By Laura Stephenson Carter

The news was right there in black and white in the sports pages of USA Today. Along with a short story about the MLS [Major League Soccer] proceedings, the national paper ran a team-byteam list of the draft picks. Under the bold-faced headline of the Columbus (Ohio) Crew, eight names were printed. The fourth name on the list: Midfielder Tommy Clark." So reported the local daily newspaper, the Valley News, on February 8, 1996.

Clark was excited at the prospect of playing for a major league team just as his father, Bobby Clark, had. The senior Clark had been a goalie with the North American Soccer League and had gone on to coach professional teams in Scotland and Zimbabwe, and then had coached at Dartmouth. Tommy had played soccer in high school; at Dartmouth College; and with professional teams in Zimbabwe, New Zealand, and Scotland. At the time of the MLS draft, he was playing with the professional New Mexico Chiles. Still, he was puzzled. Why would a team he knew hardly a thing about be interested in him? It wasn't long before he discovered they weren't. USA Today had made a mistake. Columbus's pick had been a Michael Clark.

Tommy was characteristically upbeat, though. He figured he could continue playing for the Chiles and get on with his plan to pursue medical school. After all, one of the reasons he was in New Mexico was to take premed courses at the University of New Mexico (UNM). He would grow to love medicine, but he'd always love soccer. Little did he know that one day he'd find a way to marry those two passions. Clark, who was born in Scotland, moved to Zimbabwe as a teenager when his father became coach of a professional team there. Young Clark, already a gifted soccer player, learned early what it was like to be adored for soccer skills. In Zimbabwe, as in many other countries, soccer players are heroes. Clark's team got to play every week in the professional stadium. "The thing that was most amazing for me was getting to play every week in front of 35,000 people," he recalls. "They were not there to see me but to see the first team. So if the schedule was running late, my team would just keep playing and keep the fans amused. For a little kid, that was a big experience."

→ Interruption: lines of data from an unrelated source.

Lemma only_proto_ok v :
  good v -> skipped v = false -> only_flag v = true -> mid_session v = false -> 0 < b_len (pkt_buffer v) ->
  wp (only_proto g (s_ip_proto (sess v))) (fun _ v' => good v' /\ outcome v v' /\ keeps v v' /\
    (skipped v' = true -> sess_flag DPI_SESS_FLAG_POLICY_APP_READY v' = true)) v.
Proof.
  intros G Sk Of Hm Hlen. pose proof G as [I Ca Al Cl]. unfold only_proto. wp1. wp1. wp1.
  set (t := only_parser (sess v)). assert (Ht : in_range t) by apply (ok_only _ (wt_sess _ _ (inv_wt _ _ _ _ _ I))).
  assert (Hbt : bit v t = true) by (rewrite (Al Sk Of t Ht); apply Z.eqb_refl).
  destruct (Ca t Ht Hbt) as (c & Hc & [f Hf] & _). apply wp_set_cur; [done|]. rewrite Hc. cbn [fmap option_fmap option_map]. rewrite Hf.
  pose proof (lists_type _ _ _ Ht Hc) as Et. pose proof (law_parse _ _ (lists_law _ _ _ Ht Hc)) as Hp.
  rewrite Hf, Et in Hp. cbn [holds_for] in Hp. rewrite Et.
  unfold reset_asm_seq. wp1. wp1. wp1. match goal with |- wp _ _ ?W => set (v1 := W) end.
  assert (G1 : good v1).
  { eapply good_ext; [exact G|done| |exact (inv_ext _ _ _ _ _ I)|done].
    apply (inv_wt ext_ok shape dl). apply (inv_reset (v <| cur_parser := Some t |>)), inv_cur. done. }
  eapply wp_mono; [eapply (only_run_ok t v1 c f); try done|]. intros [] v2 R.
  pose proof R as [I2 F2 On2 Of2 B2 Nh2 Cl2]. pose proof (fr_inv _ _ F2) as (E1 & _ & _ & E4 & _ & E6).
  pose proof (fr_keeps _ _ F2) as K2.
  wp1. wp1. wp1. rewrite On2. apply wp_bit; [done|done|]. destruct (bit v2 t) eqn:Eb; cbn [negb].
  - destruct (only_ran_good t v1 v2) as [G2 O2]; [done..|]. wp1. wp1. unfold cache_asm_seq. wp1.
    set (v3 := if u32_lt _ _ then _ else v2). assert (S3 : same_parsers v2 v3) by (unfold v3; destruct (u32_lt _ _); done).
    assert (S3v : skipped v3 = false).
    { transitivity (skipped v2); [unfold v3; by destruct (u32_lt _ _)|]. exact (eq_trans E4 Sk). }
    split; [|split; [|split]].
    + by apply good_cache.
    + eapply outcome_ext; [exact O2|done|done].
    + eapply bits_kept_trans; [exact K2|]. unfold v3. destruct (u32_lt _ _); by split_and!.
    + congruence.
  - assert (Hall : forall u, in_range u -> bit v2 u = false).
    { intros u Hu. destruct (decide (u = t)) as [->|]; auto. }
    wp1. wp1. eapply wp_delete_data; [apply deleters_ok|exact I2|done|unfold slot; rewrite E1, slot_entry; change (s_ip_proto (sess v1)) with (s_ip_proto (sess v)); by rewrite Hc|].
    intros v3 I3 Q3 B3 D3 _ _. pose proof (fr_frame v2 v3 ltac:(by apply quiet_inv in Q3 as [? _])) as F3.
    pose proof (fr_inv _ _ F3) as (E31 & _ & _ & E34 & _ & E36). repeat wp1. unfold cache_asm_seq. wp1.
    set (v4 := v3 <| sess ::= _ |> <| sess ::= _ |> <| sess ::= _ |>).
    set (x := v3 <| sess ::= fun s => s <| s_flags ::= skip_flags true |> |>). assert (v4 = x) as -> by done.
    destruct (fired_good true t v1 v3) as [G4 O4]; try done.
    { intros u Hu Hbu. by rewrite B3, Hall in Hbu. }
    { intros u Hu. by rewrite B3, Hall. }
    { intros Hm3 u Hu _. rewrite D3 by done. destruct (Z.eqb_spec u t); [done|]. by apply Cl2. }
    destruct (skip_flags_test true (s_flags (sess v3))) as (_ & H2 & H3 & _).
    fold x in G4, O4. set (y := if u32_lt _ _ then _ else x).
    assert (Sy : same_parsers x y) by (unfold y; destruct (u32_lt _ _); done).
    split; [|split; [|split]].
    + by apply good_cache.
    + eapply outcome_ext; [exact O4|done|done].
    + eapply bits_kept_trans; [exact K2|]. eapply bits_kept_trans; [apply fr_keeps; exact F3|].
      unfold y; destruct (u32_lt _ _); (split_and!; [done..|exact H2|done|done]).
    + intros _. transitivity (sess_flag DPI_SESS_FLAG_POLICY_APP_READY x); [unfold y; by destruct (u32_lt _ _)|]. by apply H3.
Qed.

(** Setting p->pkt_buffer and p->asm_seq before the parsers run. *)
Lemma good_entry v b q : good v -> is_u32 q -> good (v <| on_asm := b |> <| p_asm_seq := q |>).
Proof. intros G Hq. pose proof G as [[[] ? ? ?] _ _ _]. eapply good_ext; [exact G|done|by split|done|done]. Qed.
Lemma good_wing v q b : good v -> is_u32 q ->
  good (v <| sess ::= fun s => if dpi_is_client_pkt (pk v) then s <| client ::= fun x => x <| w_asm_seq := q |> |>
                               else s <| server ::= fun x => x <| w_asm_seq := q |> |> |> <| on_asm := b |>).
Proof.
  intros G Hq. pose proof G as [[[[? ? ? ? ? ? ? [] []]] ? ? ?] _ _ _].
  eapply good_ext; [exact G|by destruct (dpi_is_client_pkt _)| |done|done].
  split; try done. cbn. by destruct (dpi_is_client_pkt _).
Qed.
Lemma wing_next v : inv v -> is_u32 (next_seq (this_wing v)).
Proof. intros [[[? ? ? ? ? ? ? [] []]] ? ? ?]. unfold this_wing. by destruct (dpi_is_client_pkt _). Qed.

(** A packet with data: what dpi_proto_parser is called on. *)
Record packet_ok w : Prop := {
  po_buf : on_asm w = false; po_raw : 0 < b_len (raw w); po_asm : assembled w = true -> 0 < b_len (asm_pkt w) }.

Lemma walk_ok v :
  good v -> skipped v = false -> only_flag v = false -> mid_session v = false -> 0 < b_len (pkt_buffer v) ->
  p_asm_seq v = next_seq (this_wing v) ->
  wp (upd (fun w => w <| parser_left := 0 |>);; last ← for_acc MAX 0 0 (walk_one g (s_ip_proto (sess v))); walk_end true last)
    (fun _ v' => good v' /\ outcome v v' /\ keeps v v' /\
       (hired v' = 0 -> p_asm_seq v' = next_seq (this_wing v)) /\
       (skipped v' = true -> sess_flag DPI_SESS_FLAG_POLICY_APP_READY v' = true)) v.
Proof.
  intros G Sk Of Hm Hlen Hpa. pose proof G as [I Ca Al Cl]. wp1. wp1. set (v0 := v <| parser_left := 0 |>).
  assert (W0 : walked v 0 0 v0).
  { assert (I0 : inv v0) by (destruct I as [[] [] ? ?]; by split; [split|split|..]).
    rewrite only_flag_or in Of. apply orb_false_iff in Of as [Of _]. change (is_final v0 = false) in Of.
    split; [exact I0|done|exact Ca|intros _ t Ht _; exact (Cl Hm t Ht)|done|done|cbn; lia|congruence|done|congruence]. }
  wp1. eapply wp_mono; [apply (wp_for_acc (fun last k x => walked v k last x)) with (w := v0); [exact W0|]|].
  - intros last k x Hk W. apply walk_one_ok; [done|done|done|]. apply range_nat. lia.
  - intros last x W. rewrite Z.add_0_l in W. eapply wp_mono; [by apply (wend_good v last true x)|].
    intros [] v' (G' & O' & K' & (Pa & Bs) & Tw & Re). split_and!; try done; [|auto].
    intros Hz. rewrite Pa. apply (wk_asm _ _ _ _ _ W); [done|]. rewrite (wend_left _ _ _ W).
    rewrite <- Hz. symmetry. by apply hired_same.
Qed.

When Zimbabwe became politically unstable, the Clark family moved to Hanover, N.H., where the senior Clark became the Dartmouth soccer coach, and Tommy and his siblings—Jamie and Jenni, also soccer players—enrolled in the Hanover public schools. Tommy played soccer at Hanover High and at Dartmouth College, where he was the team captain and a second-team All-Ivy pick at midfield. He also received the Timothy Wright Ellis Memorial Award, in recognition of his participation in extracurricular activities—including as a youth soccer coach—and for his spirit, drive, loyalty, and amiability.

After graduating from Dartmouth in 1992, Clark returned to Zimbabwe to play professional soccer and to be a volunteer English teacher. The kids were eager to learn, but the school didn't have enough books to go around. Clark decided to help. "I had a couple of books that I would give the kids—Norman Maclean's A River Runs Through It and John Grisham's The Firm," says Clark. He told the kids he'd lend them a book for a week. But "the kids stopped coming to class when it was time to hand in the book, because they hadn't finished it." He laughs. "That intervention didn't work out so well."

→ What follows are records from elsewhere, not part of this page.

(** The beginning of a parser that keeps data: it is allocated with the first packet,
    which for most protocols must come from the client, with the sequence numbers the
    two sides start from. *)
Definition with_data (client_first : bool) (new : Z -> Z -> T) (k : Z -> M D E unit) : M D E unit :=
  a ← dpi_get_parser_data;
  if a =? NULL then
    cl ← is_client;
    if client_first && negb cl then dpi_fire_parser
    else
      ci ← get (fun w => init_seq (client (sess w)));
      si ← get (fun w => init_seq (server (sess w)));
      a ← calloc (inj (new ci si));
      if a =? NULL then dpi_fire_parser
      else dpi_put_parser_data a;; k a
  else k a.
End obj.

Section rules.
Context {D E : Type} (ext_ok : E -> Prop) (shape : Z -> Z -> D -> Prop) (dl : lists (option (@deleter D))) (slack : Z).
Implicit Types (w v : world D E) (t a : Z) (b : bool) (od : option D).
Abbreviation inv := (inv ext_ok shape dl slack).
Abbreviation st := (st ext_ok shape dl slack).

A few years later, however, he developed an intervention that did work: Grassroot Soccer. He established a worldwide organization that has professional soccer players in Zimbabwe teaching seventhand eighth-grade students about HIV/AIDS prevention. In sub-Saharan Africa, there are nearly 30 million people with HIV/AIDS, and in Zimbabwe the prevalence of HIV is over 30%. But little was being done in the way of HIV/AIDS education.

"People have asked me, 'When did you come up with the idea for this?'" says Clark. "I really can't remember. I know it was before medical school. My idea very simply was to somehow use the fame and cachet of these professional soccer players to impact the community around HIV, to get the subject in the open. Because this wasn't something people talked about. And I figured if I could get these people talking about it, that might have an effect."

"He has a strong social conscience," says Richard Nordgren, M.D., a Dartmouth pediatric neurologist whom Clark considers a mentor. "He cares about important issues."

When Clark graduated from DMS in 2001, he and his wife, Susannah, a DMS classmate, went to UNM for residency—his in pediatrics and hers in internal medicine. The idea for Grassroot Soccer was still percolating, but he wasn't sure how to implement it. Then "one day I said to my wife, 'If I don't do this, I'm gonna feel terrible.' I was waiting and waiting for an opportunity."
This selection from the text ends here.